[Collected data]
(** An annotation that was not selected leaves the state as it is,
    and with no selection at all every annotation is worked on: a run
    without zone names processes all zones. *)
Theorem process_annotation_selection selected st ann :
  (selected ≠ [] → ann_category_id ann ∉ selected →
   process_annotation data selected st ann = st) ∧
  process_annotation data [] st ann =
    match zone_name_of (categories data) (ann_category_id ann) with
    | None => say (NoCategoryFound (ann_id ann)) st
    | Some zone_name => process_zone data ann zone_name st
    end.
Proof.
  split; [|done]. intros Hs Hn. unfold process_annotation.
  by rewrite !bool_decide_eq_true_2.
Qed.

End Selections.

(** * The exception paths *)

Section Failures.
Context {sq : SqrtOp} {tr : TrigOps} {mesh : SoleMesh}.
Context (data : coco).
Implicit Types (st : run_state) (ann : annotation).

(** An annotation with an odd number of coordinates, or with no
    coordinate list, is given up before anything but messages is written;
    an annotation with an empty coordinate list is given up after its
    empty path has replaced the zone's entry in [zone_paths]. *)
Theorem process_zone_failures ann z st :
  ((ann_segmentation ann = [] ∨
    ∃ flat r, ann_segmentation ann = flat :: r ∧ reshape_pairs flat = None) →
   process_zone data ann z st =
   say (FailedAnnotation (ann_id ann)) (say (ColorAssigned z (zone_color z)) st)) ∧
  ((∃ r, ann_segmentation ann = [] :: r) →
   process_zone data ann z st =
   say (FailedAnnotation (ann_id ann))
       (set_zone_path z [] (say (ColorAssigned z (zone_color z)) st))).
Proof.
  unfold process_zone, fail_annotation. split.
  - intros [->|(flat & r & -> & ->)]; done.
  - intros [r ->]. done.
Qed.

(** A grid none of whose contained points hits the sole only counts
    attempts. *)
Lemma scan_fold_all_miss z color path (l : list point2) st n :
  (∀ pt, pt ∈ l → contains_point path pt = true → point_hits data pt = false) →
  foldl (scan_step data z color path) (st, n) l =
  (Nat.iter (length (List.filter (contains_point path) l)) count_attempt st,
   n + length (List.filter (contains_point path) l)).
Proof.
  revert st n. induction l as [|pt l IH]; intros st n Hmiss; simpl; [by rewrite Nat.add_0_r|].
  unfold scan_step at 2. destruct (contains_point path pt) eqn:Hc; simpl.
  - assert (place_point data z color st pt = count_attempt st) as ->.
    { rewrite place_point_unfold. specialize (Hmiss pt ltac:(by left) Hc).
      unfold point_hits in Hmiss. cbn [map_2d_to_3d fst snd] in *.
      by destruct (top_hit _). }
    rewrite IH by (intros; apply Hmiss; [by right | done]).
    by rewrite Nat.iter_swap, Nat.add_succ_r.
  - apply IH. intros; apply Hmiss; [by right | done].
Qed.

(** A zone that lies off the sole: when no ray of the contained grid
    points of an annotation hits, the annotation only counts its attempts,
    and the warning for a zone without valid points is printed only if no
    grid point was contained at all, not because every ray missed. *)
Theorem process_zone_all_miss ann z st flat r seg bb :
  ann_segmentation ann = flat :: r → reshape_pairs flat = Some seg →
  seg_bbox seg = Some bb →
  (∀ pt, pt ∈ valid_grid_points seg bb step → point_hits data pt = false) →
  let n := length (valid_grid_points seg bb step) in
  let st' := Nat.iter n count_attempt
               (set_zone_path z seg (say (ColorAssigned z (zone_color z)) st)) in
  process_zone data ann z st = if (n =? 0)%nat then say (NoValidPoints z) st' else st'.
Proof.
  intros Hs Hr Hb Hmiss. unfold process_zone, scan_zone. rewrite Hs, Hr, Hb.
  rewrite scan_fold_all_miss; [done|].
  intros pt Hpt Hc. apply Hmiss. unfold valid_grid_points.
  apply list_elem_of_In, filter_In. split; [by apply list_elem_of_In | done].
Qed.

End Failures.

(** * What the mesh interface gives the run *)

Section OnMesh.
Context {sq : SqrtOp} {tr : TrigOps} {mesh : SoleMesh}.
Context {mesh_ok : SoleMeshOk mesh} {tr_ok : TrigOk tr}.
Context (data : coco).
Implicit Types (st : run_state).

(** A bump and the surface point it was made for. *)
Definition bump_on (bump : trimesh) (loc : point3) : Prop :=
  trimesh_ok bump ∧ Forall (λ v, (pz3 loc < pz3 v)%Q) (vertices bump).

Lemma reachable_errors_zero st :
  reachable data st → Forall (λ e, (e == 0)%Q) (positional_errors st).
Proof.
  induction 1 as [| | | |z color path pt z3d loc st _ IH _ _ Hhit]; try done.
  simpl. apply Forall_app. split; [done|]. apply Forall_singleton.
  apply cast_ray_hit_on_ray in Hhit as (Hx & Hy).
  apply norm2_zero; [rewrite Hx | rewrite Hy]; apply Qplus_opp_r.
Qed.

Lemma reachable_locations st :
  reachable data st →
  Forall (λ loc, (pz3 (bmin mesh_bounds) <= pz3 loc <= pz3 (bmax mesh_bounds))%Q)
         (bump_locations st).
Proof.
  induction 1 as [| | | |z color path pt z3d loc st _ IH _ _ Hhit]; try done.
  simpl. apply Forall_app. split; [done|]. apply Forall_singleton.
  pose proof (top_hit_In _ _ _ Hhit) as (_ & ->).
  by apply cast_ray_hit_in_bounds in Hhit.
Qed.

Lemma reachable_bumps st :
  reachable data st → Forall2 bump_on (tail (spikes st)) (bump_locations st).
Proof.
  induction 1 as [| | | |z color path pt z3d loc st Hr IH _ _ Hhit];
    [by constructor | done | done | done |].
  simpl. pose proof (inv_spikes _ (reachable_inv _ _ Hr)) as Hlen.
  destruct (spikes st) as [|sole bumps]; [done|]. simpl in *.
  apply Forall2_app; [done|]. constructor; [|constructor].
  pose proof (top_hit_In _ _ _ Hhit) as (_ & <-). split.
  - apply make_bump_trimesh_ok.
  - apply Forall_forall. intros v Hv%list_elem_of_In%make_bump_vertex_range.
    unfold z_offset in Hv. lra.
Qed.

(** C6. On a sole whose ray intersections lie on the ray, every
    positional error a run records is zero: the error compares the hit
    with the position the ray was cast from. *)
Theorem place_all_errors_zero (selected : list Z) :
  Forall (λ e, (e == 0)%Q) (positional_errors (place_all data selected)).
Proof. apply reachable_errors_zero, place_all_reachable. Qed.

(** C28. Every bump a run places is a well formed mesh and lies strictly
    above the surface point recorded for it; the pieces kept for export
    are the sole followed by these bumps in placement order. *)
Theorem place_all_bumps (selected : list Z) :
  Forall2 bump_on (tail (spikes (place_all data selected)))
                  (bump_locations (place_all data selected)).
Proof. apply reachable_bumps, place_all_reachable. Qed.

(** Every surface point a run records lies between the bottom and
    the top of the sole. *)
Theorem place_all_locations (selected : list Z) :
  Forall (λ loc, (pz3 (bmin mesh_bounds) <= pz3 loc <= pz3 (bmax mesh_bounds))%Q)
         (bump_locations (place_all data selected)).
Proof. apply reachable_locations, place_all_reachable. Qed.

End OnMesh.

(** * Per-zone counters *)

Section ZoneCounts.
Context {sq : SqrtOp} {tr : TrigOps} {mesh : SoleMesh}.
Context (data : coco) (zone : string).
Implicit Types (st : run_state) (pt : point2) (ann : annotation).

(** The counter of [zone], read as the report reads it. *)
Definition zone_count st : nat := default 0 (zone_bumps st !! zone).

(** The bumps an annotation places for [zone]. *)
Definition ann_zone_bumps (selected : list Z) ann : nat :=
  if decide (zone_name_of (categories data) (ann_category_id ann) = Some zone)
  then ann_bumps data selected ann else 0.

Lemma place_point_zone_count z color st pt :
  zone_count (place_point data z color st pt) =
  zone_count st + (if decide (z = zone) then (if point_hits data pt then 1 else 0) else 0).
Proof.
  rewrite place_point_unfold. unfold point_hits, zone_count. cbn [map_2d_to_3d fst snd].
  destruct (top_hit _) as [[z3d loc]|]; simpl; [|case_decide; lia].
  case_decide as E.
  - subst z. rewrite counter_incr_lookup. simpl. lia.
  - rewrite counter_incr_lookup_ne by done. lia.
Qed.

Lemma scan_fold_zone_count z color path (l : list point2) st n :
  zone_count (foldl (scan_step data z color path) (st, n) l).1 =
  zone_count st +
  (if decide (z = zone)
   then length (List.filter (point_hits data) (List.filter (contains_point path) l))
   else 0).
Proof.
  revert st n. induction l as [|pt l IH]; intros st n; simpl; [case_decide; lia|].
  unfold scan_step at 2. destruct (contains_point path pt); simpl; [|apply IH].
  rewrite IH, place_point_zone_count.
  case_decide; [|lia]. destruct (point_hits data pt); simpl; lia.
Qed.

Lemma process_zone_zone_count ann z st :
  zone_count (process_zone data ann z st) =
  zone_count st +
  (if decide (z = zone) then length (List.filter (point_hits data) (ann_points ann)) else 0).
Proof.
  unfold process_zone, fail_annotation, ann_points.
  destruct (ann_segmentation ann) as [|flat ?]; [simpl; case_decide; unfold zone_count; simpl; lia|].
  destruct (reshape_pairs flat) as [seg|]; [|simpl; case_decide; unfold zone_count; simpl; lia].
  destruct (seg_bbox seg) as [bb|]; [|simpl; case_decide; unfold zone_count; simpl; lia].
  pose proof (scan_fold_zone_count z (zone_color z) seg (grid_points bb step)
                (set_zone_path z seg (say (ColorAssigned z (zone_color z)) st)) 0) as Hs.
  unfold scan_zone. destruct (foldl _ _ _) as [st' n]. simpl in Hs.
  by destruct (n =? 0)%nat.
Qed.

==

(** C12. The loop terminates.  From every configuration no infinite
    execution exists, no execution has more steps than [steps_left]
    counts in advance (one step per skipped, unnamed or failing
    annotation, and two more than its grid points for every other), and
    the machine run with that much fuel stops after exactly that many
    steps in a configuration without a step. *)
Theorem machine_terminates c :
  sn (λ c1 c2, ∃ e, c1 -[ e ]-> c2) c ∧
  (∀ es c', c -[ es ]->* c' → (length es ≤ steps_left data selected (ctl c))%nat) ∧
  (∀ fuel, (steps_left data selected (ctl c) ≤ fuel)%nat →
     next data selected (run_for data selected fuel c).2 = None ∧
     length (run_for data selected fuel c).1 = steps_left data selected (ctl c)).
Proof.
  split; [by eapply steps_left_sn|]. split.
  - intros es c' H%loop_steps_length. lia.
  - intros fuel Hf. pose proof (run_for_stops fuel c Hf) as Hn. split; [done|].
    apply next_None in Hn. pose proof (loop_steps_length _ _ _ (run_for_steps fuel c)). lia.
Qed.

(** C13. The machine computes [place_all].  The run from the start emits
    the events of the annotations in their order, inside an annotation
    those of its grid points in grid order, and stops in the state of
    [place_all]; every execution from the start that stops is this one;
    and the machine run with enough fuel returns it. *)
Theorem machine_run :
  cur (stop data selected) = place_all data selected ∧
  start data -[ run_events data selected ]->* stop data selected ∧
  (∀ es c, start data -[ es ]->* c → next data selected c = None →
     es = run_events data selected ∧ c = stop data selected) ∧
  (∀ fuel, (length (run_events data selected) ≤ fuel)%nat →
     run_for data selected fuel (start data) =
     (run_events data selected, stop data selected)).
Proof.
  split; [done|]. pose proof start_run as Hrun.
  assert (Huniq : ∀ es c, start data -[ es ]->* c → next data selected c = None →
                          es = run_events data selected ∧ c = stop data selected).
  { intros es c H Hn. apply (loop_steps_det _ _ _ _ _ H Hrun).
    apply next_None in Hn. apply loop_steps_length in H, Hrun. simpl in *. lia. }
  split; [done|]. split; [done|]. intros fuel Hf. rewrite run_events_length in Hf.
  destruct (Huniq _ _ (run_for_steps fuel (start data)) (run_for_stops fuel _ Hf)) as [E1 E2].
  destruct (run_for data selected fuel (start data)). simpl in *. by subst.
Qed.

---

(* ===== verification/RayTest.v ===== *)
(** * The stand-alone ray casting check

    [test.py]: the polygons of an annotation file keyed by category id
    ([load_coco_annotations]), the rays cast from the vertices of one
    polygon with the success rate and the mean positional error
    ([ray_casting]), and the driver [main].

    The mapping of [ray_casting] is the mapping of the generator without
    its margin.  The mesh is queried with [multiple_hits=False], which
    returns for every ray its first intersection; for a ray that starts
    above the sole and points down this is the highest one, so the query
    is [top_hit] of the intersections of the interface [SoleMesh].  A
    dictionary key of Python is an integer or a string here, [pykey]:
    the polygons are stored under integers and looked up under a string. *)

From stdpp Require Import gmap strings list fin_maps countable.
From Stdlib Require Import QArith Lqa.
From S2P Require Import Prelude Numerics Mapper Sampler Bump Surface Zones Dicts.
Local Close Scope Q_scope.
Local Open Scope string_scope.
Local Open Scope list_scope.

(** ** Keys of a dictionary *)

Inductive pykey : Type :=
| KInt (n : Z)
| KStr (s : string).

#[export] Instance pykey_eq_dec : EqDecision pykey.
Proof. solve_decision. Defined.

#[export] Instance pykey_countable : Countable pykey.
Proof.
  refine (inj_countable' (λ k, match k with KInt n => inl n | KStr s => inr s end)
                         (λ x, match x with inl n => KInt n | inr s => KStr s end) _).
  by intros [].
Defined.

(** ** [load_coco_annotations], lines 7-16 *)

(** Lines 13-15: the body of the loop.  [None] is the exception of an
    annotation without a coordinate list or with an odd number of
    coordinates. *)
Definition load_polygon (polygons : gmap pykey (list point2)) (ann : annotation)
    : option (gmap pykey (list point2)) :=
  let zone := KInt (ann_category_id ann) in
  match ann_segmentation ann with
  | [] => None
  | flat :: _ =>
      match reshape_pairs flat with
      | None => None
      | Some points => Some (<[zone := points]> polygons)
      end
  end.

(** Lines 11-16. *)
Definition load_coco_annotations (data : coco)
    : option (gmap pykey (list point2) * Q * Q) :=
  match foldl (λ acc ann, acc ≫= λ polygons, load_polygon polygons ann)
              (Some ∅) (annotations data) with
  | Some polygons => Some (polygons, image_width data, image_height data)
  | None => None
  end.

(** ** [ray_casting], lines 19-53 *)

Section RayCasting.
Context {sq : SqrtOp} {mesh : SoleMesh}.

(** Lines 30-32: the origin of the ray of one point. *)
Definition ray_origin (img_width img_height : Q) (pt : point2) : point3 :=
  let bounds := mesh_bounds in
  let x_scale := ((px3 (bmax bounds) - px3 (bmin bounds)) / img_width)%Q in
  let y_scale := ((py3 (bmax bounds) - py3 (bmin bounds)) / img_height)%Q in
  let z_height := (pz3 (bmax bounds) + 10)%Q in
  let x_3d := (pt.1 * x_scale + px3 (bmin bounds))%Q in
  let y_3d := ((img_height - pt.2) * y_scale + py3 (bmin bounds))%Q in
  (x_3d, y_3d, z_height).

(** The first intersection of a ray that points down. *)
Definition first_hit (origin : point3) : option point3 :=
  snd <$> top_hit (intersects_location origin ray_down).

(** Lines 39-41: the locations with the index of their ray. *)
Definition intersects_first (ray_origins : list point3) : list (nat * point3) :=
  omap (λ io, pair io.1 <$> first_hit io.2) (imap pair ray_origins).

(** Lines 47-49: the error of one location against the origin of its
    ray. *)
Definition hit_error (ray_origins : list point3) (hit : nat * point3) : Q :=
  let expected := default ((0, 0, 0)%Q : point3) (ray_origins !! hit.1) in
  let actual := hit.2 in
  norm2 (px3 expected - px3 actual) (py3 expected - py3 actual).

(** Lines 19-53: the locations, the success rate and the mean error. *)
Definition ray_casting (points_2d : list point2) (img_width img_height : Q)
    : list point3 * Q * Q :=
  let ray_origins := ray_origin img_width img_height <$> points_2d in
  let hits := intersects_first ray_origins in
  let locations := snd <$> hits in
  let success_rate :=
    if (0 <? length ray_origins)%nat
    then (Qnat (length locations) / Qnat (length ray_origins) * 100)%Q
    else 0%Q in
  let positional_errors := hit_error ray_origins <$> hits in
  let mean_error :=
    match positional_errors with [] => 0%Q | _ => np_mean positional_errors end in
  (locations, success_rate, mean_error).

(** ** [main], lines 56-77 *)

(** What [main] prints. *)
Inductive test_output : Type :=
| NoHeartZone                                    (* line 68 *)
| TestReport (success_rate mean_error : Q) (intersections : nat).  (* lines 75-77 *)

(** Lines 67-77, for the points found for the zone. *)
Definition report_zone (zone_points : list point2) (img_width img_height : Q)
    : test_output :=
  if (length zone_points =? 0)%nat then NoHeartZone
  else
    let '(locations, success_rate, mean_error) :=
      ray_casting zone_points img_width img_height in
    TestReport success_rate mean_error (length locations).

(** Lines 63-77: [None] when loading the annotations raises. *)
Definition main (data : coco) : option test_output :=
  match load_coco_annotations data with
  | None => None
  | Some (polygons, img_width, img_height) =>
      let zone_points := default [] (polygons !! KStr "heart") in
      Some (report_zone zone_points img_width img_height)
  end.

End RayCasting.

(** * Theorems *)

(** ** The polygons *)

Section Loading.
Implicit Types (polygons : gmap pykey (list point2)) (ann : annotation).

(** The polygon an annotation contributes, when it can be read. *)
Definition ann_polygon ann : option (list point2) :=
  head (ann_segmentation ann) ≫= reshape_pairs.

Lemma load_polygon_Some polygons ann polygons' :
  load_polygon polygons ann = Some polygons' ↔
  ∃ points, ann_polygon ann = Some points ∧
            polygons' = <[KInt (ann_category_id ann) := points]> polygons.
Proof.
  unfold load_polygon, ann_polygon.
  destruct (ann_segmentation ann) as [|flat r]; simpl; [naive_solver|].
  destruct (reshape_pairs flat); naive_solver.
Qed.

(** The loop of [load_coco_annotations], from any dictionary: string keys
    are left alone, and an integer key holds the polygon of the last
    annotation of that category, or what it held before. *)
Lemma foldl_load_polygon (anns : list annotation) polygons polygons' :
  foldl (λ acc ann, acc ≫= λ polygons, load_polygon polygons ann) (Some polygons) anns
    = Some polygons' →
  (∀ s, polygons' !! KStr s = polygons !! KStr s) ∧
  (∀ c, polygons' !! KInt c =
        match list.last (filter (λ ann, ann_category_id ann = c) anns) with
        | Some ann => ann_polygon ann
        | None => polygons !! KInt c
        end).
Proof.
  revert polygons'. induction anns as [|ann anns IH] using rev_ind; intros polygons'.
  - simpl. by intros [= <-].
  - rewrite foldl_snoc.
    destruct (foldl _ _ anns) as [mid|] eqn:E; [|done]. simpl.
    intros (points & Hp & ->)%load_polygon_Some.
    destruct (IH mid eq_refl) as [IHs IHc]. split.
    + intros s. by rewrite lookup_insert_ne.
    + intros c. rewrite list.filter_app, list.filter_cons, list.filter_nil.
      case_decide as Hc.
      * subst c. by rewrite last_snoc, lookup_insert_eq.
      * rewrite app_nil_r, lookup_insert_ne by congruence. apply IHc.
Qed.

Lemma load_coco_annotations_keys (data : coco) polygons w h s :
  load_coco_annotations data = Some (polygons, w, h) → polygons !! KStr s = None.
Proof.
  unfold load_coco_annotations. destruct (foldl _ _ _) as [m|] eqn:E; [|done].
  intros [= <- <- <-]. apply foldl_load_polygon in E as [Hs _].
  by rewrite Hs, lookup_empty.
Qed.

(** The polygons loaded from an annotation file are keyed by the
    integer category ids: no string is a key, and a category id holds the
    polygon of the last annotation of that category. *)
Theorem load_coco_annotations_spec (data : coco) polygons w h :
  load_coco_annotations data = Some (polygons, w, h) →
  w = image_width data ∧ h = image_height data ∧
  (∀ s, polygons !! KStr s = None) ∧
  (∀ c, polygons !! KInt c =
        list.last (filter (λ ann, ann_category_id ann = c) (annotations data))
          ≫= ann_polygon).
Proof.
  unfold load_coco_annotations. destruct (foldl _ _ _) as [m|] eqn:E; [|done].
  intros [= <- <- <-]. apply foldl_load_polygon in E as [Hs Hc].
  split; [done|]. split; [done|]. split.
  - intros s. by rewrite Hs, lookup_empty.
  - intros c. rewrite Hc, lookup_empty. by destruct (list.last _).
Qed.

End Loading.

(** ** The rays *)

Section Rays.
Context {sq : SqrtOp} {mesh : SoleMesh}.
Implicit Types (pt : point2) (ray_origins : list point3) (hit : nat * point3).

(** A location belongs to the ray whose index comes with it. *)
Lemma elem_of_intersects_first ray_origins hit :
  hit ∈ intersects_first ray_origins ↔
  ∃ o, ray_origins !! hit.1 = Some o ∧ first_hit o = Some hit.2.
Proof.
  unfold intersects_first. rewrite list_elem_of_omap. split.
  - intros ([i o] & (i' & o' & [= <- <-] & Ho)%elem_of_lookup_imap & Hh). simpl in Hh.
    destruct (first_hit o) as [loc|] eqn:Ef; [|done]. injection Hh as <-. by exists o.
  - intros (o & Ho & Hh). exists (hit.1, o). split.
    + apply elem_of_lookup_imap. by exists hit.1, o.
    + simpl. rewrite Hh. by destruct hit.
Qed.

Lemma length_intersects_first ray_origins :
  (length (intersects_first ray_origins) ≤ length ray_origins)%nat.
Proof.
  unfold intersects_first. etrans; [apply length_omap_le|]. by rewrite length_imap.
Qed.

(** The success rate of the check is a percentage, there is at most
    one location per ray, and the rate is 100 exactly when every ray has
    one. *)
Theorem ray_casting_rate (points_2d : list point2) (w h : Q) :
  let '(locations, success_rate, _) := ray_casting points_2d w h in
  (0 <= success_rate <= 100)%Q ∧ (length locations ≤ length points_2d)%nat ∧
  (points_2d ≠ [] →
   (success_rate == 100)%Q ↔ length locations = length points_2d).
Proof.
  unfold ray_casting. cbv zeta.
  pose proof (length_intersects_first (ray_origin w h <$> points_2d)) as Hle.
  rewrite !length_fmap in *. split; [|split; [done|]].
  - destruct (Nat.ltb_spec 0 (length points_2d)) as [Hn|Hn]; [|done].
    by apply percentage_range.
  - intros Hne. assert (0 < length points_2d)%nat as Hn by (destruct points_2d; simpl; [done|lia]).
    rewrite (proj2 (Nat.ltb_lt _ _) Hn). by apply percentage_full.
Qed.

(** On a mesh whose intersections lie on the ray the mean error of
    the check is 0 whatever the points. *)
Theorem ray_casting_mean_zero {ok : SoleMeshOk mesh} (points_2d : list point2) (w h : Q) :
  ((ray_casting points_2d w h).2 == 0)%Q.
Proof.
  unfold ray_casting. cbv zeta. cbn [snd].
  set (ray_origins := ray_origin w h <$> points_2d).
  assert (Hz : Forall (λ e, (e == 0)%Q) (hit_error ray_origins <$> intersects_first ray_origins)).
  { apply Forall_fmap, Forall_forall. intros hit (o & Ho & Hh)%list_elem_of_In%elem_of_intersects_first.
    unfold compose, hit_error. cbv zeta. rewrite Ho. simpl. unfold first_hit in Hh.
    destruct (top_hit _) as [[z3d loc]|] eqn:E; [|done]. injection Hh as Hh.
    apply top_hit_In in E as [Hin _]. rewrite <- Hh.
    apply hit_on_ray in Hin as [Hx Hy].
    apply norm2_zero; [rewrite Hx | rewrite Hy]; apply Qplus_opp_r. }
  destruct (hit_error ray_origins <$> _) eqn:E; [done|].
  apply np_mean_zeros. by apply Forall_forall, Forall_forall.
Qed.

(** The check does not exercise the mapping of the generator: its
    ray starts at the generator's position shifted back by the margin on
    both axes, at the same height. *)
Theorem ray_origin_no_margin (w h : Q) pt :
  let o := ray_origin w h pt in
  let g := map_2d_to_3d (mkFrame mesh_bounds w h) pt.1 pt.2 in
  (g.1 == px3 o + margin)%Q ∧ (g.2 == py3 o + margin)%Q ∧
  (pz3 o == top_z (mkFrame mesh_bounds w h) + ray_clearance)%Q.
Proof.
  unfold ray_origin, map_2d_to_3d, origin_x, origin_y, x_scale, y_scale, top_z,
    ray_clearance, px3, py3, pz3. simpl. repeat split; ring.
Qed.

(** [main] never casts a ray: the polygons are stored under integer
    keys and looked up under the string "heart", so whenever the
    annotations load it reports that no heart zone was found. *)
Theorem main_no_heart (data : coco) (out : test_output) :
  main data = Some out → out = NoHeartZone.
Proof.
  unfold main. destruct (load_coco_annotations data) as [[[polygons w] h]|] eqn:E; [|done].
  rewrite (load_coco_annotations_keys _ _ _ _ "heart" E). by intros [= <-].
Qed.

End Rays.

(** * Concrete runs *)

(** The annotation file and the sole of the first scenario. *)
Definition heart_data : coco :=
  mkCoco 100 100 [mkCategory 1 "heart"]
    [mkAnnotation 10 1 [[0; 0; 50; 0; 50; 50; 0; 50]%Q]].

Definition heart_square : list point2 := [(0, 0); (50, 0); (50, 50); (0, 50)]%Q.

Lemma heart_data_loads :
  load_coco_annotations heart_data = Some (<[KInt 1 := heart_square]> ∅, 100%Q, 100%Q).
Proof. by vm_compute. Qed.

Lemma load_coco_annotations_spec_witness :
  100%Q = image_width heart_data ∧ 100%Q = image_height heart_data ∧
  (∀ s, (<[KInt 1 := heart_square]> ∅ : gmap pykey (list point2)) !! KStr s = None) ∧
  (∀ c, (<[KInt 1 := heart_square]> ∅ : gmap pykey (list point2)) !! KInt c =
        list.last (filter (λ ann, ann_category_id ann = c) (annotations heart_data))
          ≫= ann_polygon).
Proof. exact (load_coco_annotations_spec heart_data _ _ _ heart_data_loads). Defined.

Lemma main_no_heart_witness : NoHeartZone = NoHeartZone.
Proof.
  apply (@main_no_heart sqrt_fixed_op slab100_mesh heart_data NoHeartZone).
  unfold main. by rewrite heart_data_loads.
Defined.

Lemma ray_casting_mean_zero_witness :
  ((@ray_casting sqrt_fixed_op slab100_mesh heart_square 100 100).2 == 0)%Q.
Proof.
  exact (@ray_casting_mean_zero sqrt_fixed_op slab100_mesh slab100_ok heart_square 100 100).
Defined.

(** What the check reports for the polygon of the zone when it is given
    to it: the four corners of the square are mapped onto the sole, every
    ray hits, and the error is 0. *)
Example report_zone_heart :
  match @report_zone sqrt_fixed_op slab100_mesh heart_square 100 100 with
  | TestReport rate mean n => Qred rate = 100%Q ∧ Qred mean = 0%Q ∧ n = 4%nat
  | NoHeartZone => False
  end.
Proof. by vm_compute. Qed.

> **Required action**
The lines that mention the word "number" should be pulled from the records above.

> **Response to the task**
(** An annotation with an odd number of coordinates, or with no
    annotation without a coordinate list or with an odd number of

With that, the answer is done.